36Der Beklagten zu 1. sollte zum einen nach dem Klageantrag der Vertrieb etc. der Waren nur dann untersagt werden, „wenn sie nicht die Klägerin vorab vom Feilhalten … unterrichtet haben und ihr auf Verlangen ein Muster der veränderten Ware zur Verfügung gestellt haben“ (zur Auslegung von „solange“ BGH WRP 2016, 331 , Rn. 33 ff.) Das Verbot betraf mithin nicht den Zeitraum, nachdem diesen Voraussetzungen genügt worden ist. Insbesondere war – wie bereits im Termin vom 01. März 2016 erörtert – die zwischen den Parteien umstrittenen Fragen, ob die Aufbringung eines Etiketts mit einer neuen Pharmazentralnummer zum Vertrieb notwendig war, ob der Aufkleber „sauber“ aufgebracht ist und ob der Inhalt des Aufdrucks „Inverkehrbringer BRD“ irreführend ist, neben den unter 1. angesprochenen Problemen irrelevant. Selbst wenn diese – oder nur eine von ihnen – zugunsten der Klägerin zu beantworten wäre, führte dies nicht zu einem weitergehenden Unterlassungstitel.
37Zum anderen ist der Antrag – wie ebenfalls im Termin vom 21. März 2016 erörtert – eng auf das jeweils abgebildete Produkt begrenzt. Die Klägerin hat jedes Erzeugnis in jeder Variante für sich zu einem eigenen Streitgegenstand gemacht. Zudem hat sie erklärt, die Anzeige müsse für jeden Fall der Änderung des Aufklebers, und zwar unabhängig davon, ob diese den Inhalt oder den Ort des Aufklebers betreffe, erneut erfolgen. Aus diesem Grunde sei die Anzeige der Beklagten zu 1., vom 02. Mai 2012, die zwar die fraglichen Produkte, aber andersgeartete Aufkleber beträfe, unzureichend. Daraus folgt, dass der Klageantrag – anders als die Klägerin im Termin vom 01. März 2016 gemeint hat – konkret auf das abgebildete Produkt bezogen ist und nicht – auch nicht nach den Grundsätzen der „Kerntheorie“ – auf andere Erzeugnisse oder auf die fraglichen Erzeugnisse, aber mit andersgearteten Aufklebern versehen, verallgemeinert werden kann.
38Hinsichtlich der Produkte Nr. 1 – 7, 9, 11 – 16 hat danach eine Erledigung durch die unstreitige Anzeige der Beklagten mit Schreiben vom 19. August 2015 stattgefunden. Es ist nichts dafür ersichtlich, dass die Anzeige nur „vorläufig“ erstellt wurde. Ein auf Zusendung einer Anzeige gerichtetes – lediglich vorläufig vollstreckbares – Urteil existierte nicht.
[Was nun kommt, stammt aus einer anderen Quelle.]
(* ===== verification/DeviceTrust.v ===== *)
(** * Devices vouching for each other

    Models [src/src/crypto/device_certificate.rs] with [qr_fingerprint] of
    [src/src/history/discovery.rs]: the certificate by which one device of an account
    vouches for another, and the verdict on each device a server lists. Shown: the
    rounds of [judge] end, and a verdict of trust is given exactly along chains of
    certificates that start at a pinned device. *)

From stdpp Require Import gmap strings.
From S2P Require Import Prelude SuiteId Platform Classic Toy Crates X3dh EnvelopeBook KyberPrekeys KeyManager Client HybridSuite PqPrekeyPlan.

Definition DEVICE_CERT_PROLOGUE : bytes := as_bytes "KonstruktDeviceCert-v1".
Definition LINK_PROOF_PROLOGUE : bytes := as_bytes "KonstruktLinkProof-v1".
Definition DEVICE_CERT_VERSION : Z := 1.
Definition LINK_SECRET_LEN : Z := 32.
Definition DEVICE_ID_LEN : Z := 16.
Definition CERT_LEN : Z := 1 + DEVICE_ID_LEN + 8 + HYBRID_SIG_PUBLIC_KEY_SIZE + HYBRID_SIGNATURE_SIZE.

Record DeviceKeys := mkDeviceKeys {
  dk_identity_public : bytes;
  dk_verifying_key : bytes;
  dk_hybrid_public : bytes;
  dk_hybrid_binding : bytes;
}.

Inductive CertError := KeysMalformed | BindingInvalid | EvidenceMismatch | SignerIsSubject | SigningFailed.

Inductive LinkEvidence :=
  | QrFingerprint (fingerprint : bytes)
  | QrSecret (secret proof : bytes).

Inductive DeviceVerdict :=
  | Pinned
  | FirstOfAccount
  | Vouched (by_ : string)
  | Unvouched
  | KeyChanged
  | Invalid.
#[global] Instance device_verdict_eq_dec : EqDecision DeviceVerdict.
Proof. solve_decision. Defined.

Record TrustedDevice := mkTrustedDevice { td_device_id : string; td_hybrid_pin : option bytes }.

Record OfferedDevice := mkOfferedDevice { od_device_id : string; od_keys : DeviceKeys; od_certificate : option bytes }.

Record DeviceCertificate := mkDeviceCertificate {
  dc_signer_device_id : bytes;
  dc_issued_at : Z;
  dc_signer_hybrid_public : bytes;
  dc_signature : bytes;
}.

Definition certificate_encode (c : DeviceCertificate) : bytes :=
  [byte_of_Z DEVICE_CERT_VERSION] ++ dc_signer_device_id c ++ be_bytes 8 (dc_issued_at c) ++ dc_signer_hybrid_public c ++ dc_signature c.

Definition certificate_decode {E} (b : bytes) : res E (option DeviceCertificate) :=
  if negb (len b =? CERT_LEN) then Ok None else
  version ← index 0 b;
  if negb (byte_to_Z version =? DEVICE_CERT_VERSION) then Ok None else
  signer_device_id ← slice 1 (1 + DEVICE_ID_LEN) b;
  issued_at ← slice (1 + DEVICE_ID_LEN) (1 + DEVICE_ID_LEN + 8) b;
  let at_ := 1 + DEVICE_ID_LEN + 8 in
  signer_hybrid_public ← slice at_ (at_ + HYBRID_SIG_PUBLIC_KEY_SIZE) b;
  signature ← slice_from (at_ + HYBRID_SIG_PUBLIC_KEY_SIZE) b;
  Ok (Some (mkDeviceCertificate signer_device_id (be_val issued_at) signer_hybrid_public signature)).

Definition certificate_message (signer_device_id subject_device_id : bytes) (subject : DeviceKeys) (issued_at : Z) : bytes :=
  DEVICE_CERT_PROLOGUE ++ [byte_of_Z 0] ++ signer_device_id ++ subject_device_id ++
  dk_identity_public subject ++ dk_verifying_key subject ++ dk_hybrid_public subject ++ be_bytes 8 issued_at.

Section certificates.
Context `{ClassicCrates} `{!MlDsaCrate} `{Sha2Crate} `{HmacCrate} `{HexCrate}.

Definition qr_fingerprint (identity_public hybrid_public : bytes) : bytes := sha256 (identity_public ++ hybrid_public).

Definition link_proof_mac (secret identity_public hybrid_public : bytes) : bytes :=
  hmac_sha256 secret (LINK_PROOF_PROLOGUE ++ [byte_of_Z 0] ++ qr_fingerprint identity_public hybrid_public).

Definition link_key_proof (secret identity_public hybrid_public : bytes) : res CertError bytes :=
  if negb (len secret =? LINK_SECRET_LEN) then Err KeysMalformed else
  Ok (link_proof_mac secret identity_public hybrid_public).

Definition check_keys (keys : DeviceKeys) : res CertError bytes :=
  if negb (len (dk_identity_public keys) =? 32) || negb (len (dk_verifying_key keys) =? 32)
     || negb (len (dk_hybrid_public keys) =? HYBRID_SIG_PUBLIC_KEY_SIZE)
  then Err KeysMalformed else
  let bind := build_hybrid_identity_bind_message (dk_hybrid_public keys) in
  map_err (λ _, BindingInvalid) (classic_verify (dk_verifying_key keys) bind (dk_hybrid_binding keys));;
  Ok (derive_device_id_bytes (dk_identity_public keys)).

(** [Mac::verify_slice] compares the whole tag. *)
Definition check_evidence (keys : DeviceKeys) (evidence : LinkEvidence) : res CertError unit :=
  match evidence with
  | QrFingerprint fingerprint =>
      if bool_decide (fingerprint = qr_fingerprint (dk_identity_public keys) (dk_hybrid_public keys))
      then Ok tt else Err EvidenceMismatch
  | QrSecret secret proof =>
      if negb (len secret =? LINK_SECRET_LEN) then Err KeysMalformed else
      if bool_decide (link_proof_mac secret (dk_identity_public keys) (dk_hybrid_public keys) = proof)
      then Ok tt else Err EvidenceMismatch
  end.
(** * The hidden web: shared chat state and per-connection controller

    A shallow embedding of the Go chat server (the iteration with votes,
    presence counter and selection mode): the package-level state
    ([chatMessages], [userVotes], [onlineUsers]), the functions that mutate
    it ([addMessage], [voteMessage], [incrementUsers], [decrementUsers]) and
    the bubbletea [Update] method of the per-connection [model].

    Locks ([chatMutex], [voteMutex], [usersMutex]) serialise the bodies of
    the functions; each function is modelled as one atomic state
    transformer.  Logging calls ([fmt.Println]) are left out. *)

From Stdlib Require Import ZArith Lia List Bool String Ascii.
From stdpp Require Import gmap strings list fin_maps.

Local Open Scope string_scope.
Local Open Scope Z_scope.

(** ** Go's [int] on a 64-bit platform *)

Module GoInt.

Definition min_int : Z := - 2 ^ 63.
Definition max_int : Z := 2 ^ 63 - 1.

(** Two's complement wrap-around of an unbounded result. *)
Definition wrap (x : Z) : Z := (x + 2 ^ 63) mod 2 ^ 64 - 2 ^ 63.

(** [x++] and [x--]. *)
Definition incr (x : Z) : Z := wrap (x + 1).
Definition decr (x : Z) : Z := wrap (x - 1).
Definition sub (x y : Z) : Z := wrap (x - y).

Definition in_range (x : Z) : Prop := min_int <= x <= max_int.

End GoInt.

(** ** Data model *)

(** [type Message struct]. *)
Record Message : Type := mkMessage {
  Username  : string;
  Timestamp : string;
  PubKey    : string;
  Content   : string;
  Upvotes   : Z;
  Downvotes : Z;
  UniqueID  : string;
  System    : bool
}.
Definition negative_len : exn :=
  mk_exn ValueError (lit "__len__() should return >= 0").

(** [o.strip()] *)
Definition py_strip (o : pyobj) : M pyobj :=
  match o with
  | PyStr s => ret (PyStr (strip s))
  | PyInstance _ (Some strip_method) _ _ => strip_method
  | _ => raise (no_attribute o (lit "strip"))
  end.

(** [o.split()] *)
Definition py_split (o : pyobj) : M pyobj :=
  match o with
  | PyStr s => ret (PyList (map PyStr (split s)))
  | PyInstance _ _ (Some split_method) _ => split_method
  | _ => raise (no_attribute o (lit "split"))
  end.

(** [len(o)]: what [__len__] returns has to be a non-negative integer. *)
Definition py_len (o : pyobj) : M Z :=
  match o with
  | PyStr s => ret (Z.of_nat (length s))
  | PyList l => ret (Z.of_nat (length l))
  | PyInstance _ _ _ (Some len_method) =>
      n <- len_method ;;
      match n with
      | PyInt z => if (z <? 0)%Z then raise negative_len else ret z
      | _ => raise (not_an_integer n)
      end
  | _ => raise (no_len o)
  end.

(** The [try] block of [count_words]. *)
Definition count_words_try (input : pyobj) : M WordCountResult :=
  stripped <- py_strip input ;;
  tokens <- py_split stripped ;;
  num_words <- py_len tokens ;;
  ret {| word_count := num_words;
         success := true;
         message := lit "Word count successful" |}.

(** The [except Exception as e] block of [count_words]. *)
Definition count_words_except (e : exn) : M WordCountResult :=
  ret {| word_count := 0%Z;
         success := false;
         message := lit "Error: " ++ str_of_exn e |}.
Eine „Vorläufigkeit“ dieser Anzeige wird auch von keiner Partei geltend gemacht. Das einem Vertrieb entgegenstehende Hindernis, das Fehlen einer Anzeige durch die Beklagte zu 1., ist damit für die Zukunft weggefallen. Einer Anzeige bedarf es für den rechtmäßigen Vertrieb nicht mehr. Dass die Klägerin die Vorlage eines Musters verlangt hat, ist – auch nach Hinweis im Termin vom 01. März 2016 – nicht vorgetragen worden. Die Klägerin ist nunmehr daran gehindert, von der Beklagten zu 1. nunmehr noch die Vorlage eines Musters zu verlangen. Zwar ist auch insoweit unerheblich, dass die Klägerin anderweit Kenntnis über die Gestaltungen erhalten hat, vielmehr hat sie, wie der Streit um das Produkt Nr. 9 der Aufstellung zeigt, ein legitimes Interesse daran, dass die Beklagte zu 1. sich zu der von ihr vertriebenen Gestaltung „bekennt“. Der Parallelvertreiber soll aber in einem angemessenen Zeitraum nach Anzeige Klarheit darüber erhalten, ob der Markeninhaber Muster anfordert und Beanstandungen erhebt (BGH GRUR 2008, 156 – Rn. 26); diese Frist ist zwischenzeitlich abgelaufen. Ob der Vertrieb aus anderen Rechtsgründen unzulässig ist, ist nicht Gegenstand des Antrages.
39Eine Erledigungserklärung hat die Klägerin aber trotz Nachfrage im Termin vom 01. März 2016 und Hinweis darauf, dass ihre Gegenargumente nach Ansicht des Senats nicht durchgreifen, nicht abgegeben.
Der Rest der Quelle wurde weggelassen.